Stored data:
(** The only datagrams that make an activation panic: activations of a legacy
    size from the address of the setup, in a session with keys. *)
Definition fatal (ss : setupSession) (buf : list Z) (peer : AddrPort) : Prop :=
  Unmap (ap_Addr peer) = Unmap (ap_Addr (ss_setupPeer ss)) /\ is_Some (ss_keys ss) /\ ProtocolVer <= ss_pver ss /\
  (testActMinSize <= length buf < testActSize)%nat.

Lemma activate_panics ss env buf peer : bytes_ok buf -> activate srv ss env buf peer = Panic -> fatal ss buf peer.
Proof.
  intros Hb Hp.
  assert (Hno : ~ (is_Some (ss_keys ss) -> ProtocolVer <= ss_pver ss -> (length buf < testActMinSize \/ testActSize <= length buf)%nat)).
  { intros H. destruct (activate_returns ss env buf peer Hb H) as [r Hr]. congruence. }
  split; [|destruct (ss_keys ss) as [k|] eqn:Ek; [|exfalso; apply Hno; by intros [? ?]]; split; [done|]].
  - unfold activate in Hp. destruct (bool_decide _) eqn:E; [by apply bool_decide_eq_true in E|discriminate].
  - destruct (Z.le_gt_cases ProtocolVer (ss_pver ss)) as [Hv|Hv]; [|exfalso; apply Hno; intros _ Hv'; lia]. split; [done|].
    destruct (Nat.lt_ge_cases (length buf) testActMinSize), (Nat.lt_ge_cases (length buf) testActSize);
      [exfalso; apply Hno; intros; by left..|lia|exfalso; apply Hno; intros; by right].
Qed.

Lemma awaitActivation_panics ss env evs :
  Forall (fun ev => match ev with ReadFrom b _ => bytes_ok b | ReadError => True end) evs ->
  awaitActivation srv ss env evs = Panic -> exists b peer, ReadFrom b peer ∈ evs /\ fatal ss b peer.
Proof.
  induction evs as [|[b peer|] evs IH]; intros Hb; cbn [awaitActivation]; [discriminate| |discriminate].
  inversion Hb as [|? ? Hb1 Hb2]; subst.
  destruct (activate srv ss env (take activationBuf b) peer) as [[res|]|] eqn:Ea; [discriminate| |].
  - rewrite go_bind_Ret. intros H. destruct (IH Hb2 H) as (b' & p' & Hin & Hf). exists b', p'. split; [by right|done].
  - intros _. exists b, peer. split; [by left|]. destruct (activate_panics ss env _ peer ltac:(by apply Forall_take) Ea) as (H1 & H2 & H3 & H4).
    rewrite length_take in H4. unfold fatal, activationBuf, testActSize, testActMinSize in *. split_and!; [done|done|done|lia..].
Qed.
End ActivationLemmas.

#[export] Instance NewServer_send c : SendTable (table (NewServer c)).
Proof. apply BuildRateTable_send. Qed.

(** ** Theorems *)
Section SessionTheorems.
Context `{M : MAC} (srv : Server) `{T : SendTable (table srv)}.

(** C25: whatever a decodable Test Activation asks for, the session runs with
    parameters in range: ordered thresholds of at most 10 s, a trial interval of
    5 to 250 ms, a test no longer than an hour and than the configured maximum,
    a sub-interval of 0.1 to 10 s within the test, a start row of the table, a
    positive ramp, a known algorithm, and a suppression no longer than the
    test. *)
Theorem police_bounds pver ipv6 tc_ok buf req :
  bytes_ok buf -> parseTestAct buf = Ret (Ok req) ->
  params_ok (cfg srv) (table srv) (police srv pver ipv6 tc_ok req).
Proof. intros Hb Hp. apply police_params_ok. by apply (parseTestAct_wf buf). Qed.

(** C6: an activation answers its sender once, from the session's port, and
    the two ends agree: the answer decodes, says ACK, and policing the values
    it carries yields the parameters the session runs with (no value is cut
    on the way); only when the socket refused the requested traffic class do
    they differ, the answer announcing no marking and the session keeping its
    CE threshold.  The sender has the address of the setup, and an upstream
    answer carries the row the session starts from.  In a session of version
    20 or later with keys the answer carries the server's MAC, and when the
    setup asked for control authentication the request carried the
    client's. *)
Theorem activation_agreement ss env buf peer sess outs :
  bytes_ok buf -> activate srv ss env buf peer = Ret (Some (sess, outs)) ->
  exists req pdu resp,
    parseTestAct buf = Ret (Ok req) /\ outs = [SendTest (ss_port ss) pdu peer] /\
    parseTestAct pdu = Ret (Ok resp) /\ Ta_CmdResponse resp = TestActRespACKOK /\
    Unmap (ap_Addr peer) = Unmap (ap_Addr (ss_setupPeer ss)) /\
    police srv (ss_pver ss) (se_ipv6 sess) (act_tc_ok env) resp =
      (if tc_refused (se_ipv6 sess) (act_tc_ok env) req then without_ce (se_p sess) else se_p sess) /\
    tp_dscpEcn (se_p sess) = (if tc_refused (se_ipv6 sess) (act_tc_ok env) req then 0 else Ta_DSCPECN req) /\
    (se_downstream sess = false -> Rows (table srv) !! Z.to_nat (initialIndex (se_p sess)) = Some (Ta_SR resp)) /\
    (forall k, ss_keys ss = Some k -> ProtocolVer <= ss_pver ss ->
       AuthDigest (Ta_Auth resp) = mac_sum (key_server k) (mask pdu testActAuthDigestOff) /\
       (ss_authMode ss = authModeControl ->
        AuthDigest (Ta_Auth req) = mac_sum (key_client k) (mask buf testActAuthDigestOff))).
Proof.
  intros Hb Hact. destruct (activate_inv srv ss env buf peer sess outs Hact) as (req & [[Hp Hc] Hpeer Hs (sr & pdu & Hr & Ho & Hsr) Hau]).
  destruct (parseTestAct_wf buf req Hb Hp) as (Hwf & _).
  pose proof (police_params_ok srv (ss_pver ss) (se_ipv6 sess) (act_tc_ok env) req Hwf) as Hpo.
  assert (Hpp : se_p sess = police srv (ss_pver ss) (se_ipv6 sess) (act_tc_ok env) req) by (by rewrite Hs).
  destruct (initialIndex_row srv _ Hpo) as (row & Hrow & Hrw & Hlk). rewrite <- Hpp in Hrow, Hlk.
  assert (Hsw : rate_wf sr).
  { destruct (se_downstream sess); [|congruence]. injection Hsr as <-. repeat split; discriminate. }
  destruct (activation_response_ok srv ss (se_ipv6 sess) (act_tc_ok env) buf req sr Hb Hp Hsw) as (H1 & H2 & H3).
  rewrite Hpp in Hr.
  destruct (activation_reply_decodes ss env _ H1 H2 H3) as (pdu' & a & Hr' & Hd & Ha).
  { intros Hv [k Hk]. destruct (Ta_legacy _) eqn:El; [|done].
    by rewrite (activation_reply_legacy ss env _ k H1 H2 H3 Hk Hv El) in Hr. }
  rewrite Hr in Hr'. injection Hr' as <-.
  eexists req, pdu, _. split_and!; [done|done|exact Hd|done|done| | | |].
  - rewrite Hpp. exact (police_fix srv (ss_pver ss) (se_ipv6 sess) (act_tc_ok env) req sr Hwf).
  - rewrite Hpp. unfold police. by destruct (police_thresholds req).
  - intros Hdn. rewrite Hdn in Hsr. rewrite Hlk. rewrite Hrow in Hsr. by injection Hsr as <-.
  - intros k Hk Hv. split; [by apply Ha|]. intros Hm. specialize (Hau k Hk Hv Hm).
    destruct (Nat.le_gt_cases (testActAuthDigestOff + 32) (length buf)) as [Hle|Hgt].
    + rewrite verifyDigest_Ret in Hau by done. injection Hau as Hau. by apply bool_decide_eq_true in Hau.
    + unfold verifyDigest in Hau. by rewrite computeDigest_Panic in Hau.
Qed.

(** Waiting for the activation ends in a return, never in a panic, on
    any datagrams from any senders, for a session without keys; with keys, as
    long as no datagram has a legacy size. *)
Theorem activation_safe ss env evs :
  Forall (fun ev => match ev with ReadFrom b _ => bytes_ok b | ReadError => True end) evs ->
  (is_Some (ss_keys ss) -> ProtocolVer <= ss_pver ss ->
   Forall (fun ev => match ev with
                     | ReadFrom b _ => (length b < testActMinSize \/ testActSize <= length b)%nat
                     | ReadError => True
                     end) evs) ->
  exists r, awaitActivation srv ss env evs = Ret r.
Proof. exact (awaitActivation_returns srv ss env evs). Qed.

(** C26: a session with keys can be made to panic: a legacy-size Test Activation (60 to 99
    bytes, no trailer) from the address of the setup, in a session of version
    20 set up with authentication, makes the digest check index past the end
    of the datagram, and the process ends. *)
Theorem activation_short_panics ss env b peer evs k req :
  ss_keys ss = Some k -> ProtocolVer <= ss_pver ss -> ss_authMode ss = authModeControl ->
  Unmap (ap_Addr peer) = Unmap (ap_Addr (ss_setupPeer ss)) ->
  parseTestAct b = Ret (Ok req) -> Ta_CmdResponse req = TestActRespNone -> (length b < 100)%nat ->
  awaitActivation srv ss env (ReadFrom b peer :: evs) = Panic.
Proof.
  intros Hk Hv Hm Ha Hp Hc Hl. cbn [awaitActivation]. rewrite take_ge by (unfold activationBuf; lia).
  unfold activate. rewrite bool_decide_true by done. cbn [negb].
  rewrite Hp, go_bind_Ret, Hc. cbn [negb Z.eqb TestActRespNone].
  rewrite (proj2 (Z.leb_le _ _) Hv), Hm, Hk. cbn [andb Z.eqb authModeControl Pos.eqb].
  unfold verifyDigest. rewrite computeDigest_Panic; [done|]. unfold testActAuthDigestOff. lia.
Qed.
End SessionTheorems.

(** ** A concrete session *)
Definition ss_example (keys : option sessionKeys) : setupSession :=
  mkSetupSession 50001 peer_example 20 (match keys with Some _ => 1 | None => 0 end) keys None 60 false.
Definition act_env_example : ActEnv := mkActEnv (fun _ _ => true) time_example.
Definition act_keys_example : sessionKeys := mkKeys (make_bytes 32) (make_bytes 32).

(** An upstream request in the current layout, thresholds out of order. *)
Definition act_bytes_example : list Z :=
  match TestActPDU_marshal
    (mkTestAct 20 cmdTestActUpstream 0 90 30 50 10 1 0 40 1 10 3 0 0 0 0 0 zeroRate 1000 0 zeroAuth false)
  with Ret b => b | Panic => [] end.

Definition activate_okb (r : go (option (session * list Out))) : bool :=
  match r with
  | Ret (Some (sess, outs)) => (tp_lowThresh (se_p sess) =? 30) && (tp_srIndexConf (se_p sess) =? 40) && (length outs =? 1)%nat
  | _ => false
  end.

Lemma activate_example :
  activate_okb (activate (NewServer cfg_example) (ss_example None) act_env_example act_bytes_example peer_example) = true.
Proof. vm_compute. reflexivity. Qed.

Lemma act_bytes_ok : bytes_ok act_bytes_example.
Proof. apply bytes_ok_compute. vm_compute. reflexivity. Qed.

Lemma police_bounds_witness :
  exists req, parseTestAct act_bytes_example = Ret (Ok req) /\
    params_ok cfg_example (table (NewServer cfg_example)) (police (NewServer cfg_example) 20 false (fun _ _ => true) req).
Proof.
  eexists. split; [vm_compute; reflexivity|].
  apply (police_bounds (NewServer cfg_example) 20 false (fun _ _ => true) act_bytes_example);
    [exact act_bytes_ok|vm_compute; reflexivity].
Defined.

Lemma activation_agreement_witness :
  exists sess outs pdu resp,
    activate (NewServer cfg_example) (ss_example None) act_env_example act_bytes_example peer_example = Ret (Some (sess, outs)) /\
    outs = [SendTest 50001 pdu peer_example] /\
    parseTestAct pdu = Ret (Ok resp) /\ Ta_CmdResponse resp = TestActRespACKOK.
Proof.
  pose proof activate_example as Hrun.
  destruct (activate (NewServer cfg_example) (ss_example None) act_env_example act_bytes_example peer_example)
    as [[[sess outs]|]|] eqn:E; [|discriminate Hrun..].
  destruct (activation_agreement (NewServer cfg_example) (ss_example None) act_env_example act_bytes_example peer_example
              sess outs act_bytes_ok E) as (req & pdu & resp & _ & Ho & Hp & Hc & _).
  exists sess, outs, pdu, resp. split_and!; [reflexivity|exact Ho|exact Hp|exact Hc].
Defined.

Lemma activation_safe_witness :
  exists r, awaitActivation (NewServer cfg_example) (ss_example (Some act_keys_example)) act_env_example
    [ReadFrom [1; 2; 3] peer_example; ReadFrom act_bytes_example peer_example; ReadError] = Ret r.
Proof.
  apply (activation_safe (NewServer cfg_example)).
  - apply Forall_cons; [|apply Forall_cons; [exact act_bytes_ok|by repeat constructor]].
    apply bytes_ok_compute. reflexivity.
  - intros _ _. apply Forall_cons; [left; vm_compute; lia|].
    apply Forall_cons; [right; vm_compute; lia|by repeat constructor].
Defined.

Lemma activation_short_panics_witness :
  awaitActivation (NewServer cfg_example) (ss_example (Some act_keys_example)) act_env_example
    [ReadFrom (take 60 act_bytes_example) peer_example] = Panic.
Proof.
  eapply (activation_short_panics (NewServer cfg_example) (ss_example (Some act_keys_example)) act_env_example
    (take 60 act_bytes_example) peer_example [] act_keys_example).
  - reflexivity.
  - discriminate.
  - reflexivity.
  - reflexivity.
  - vm_compute. reflexivity.
  - reflexivity.
  - apply Nat.ltb_lt. vm_compute. reflexivity.
Defined.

> _Instructions to follow_
Look above for the line holding "parameters in range: ordered" and the line holding "positive ramp, a". Retype both, and every line between them, word for word and nothing else.

> _Finished task_
    parameters in range: ordered thresholds of at most 10 s, a trial interval of
    5 to 250 ms, a test no longer than an hour and than the configured maximum,
    a sub-interval of 0.1 to 10 s within the test, a start row of the table, a
    positive ramp, a known algorithm, and a suppression no longer than the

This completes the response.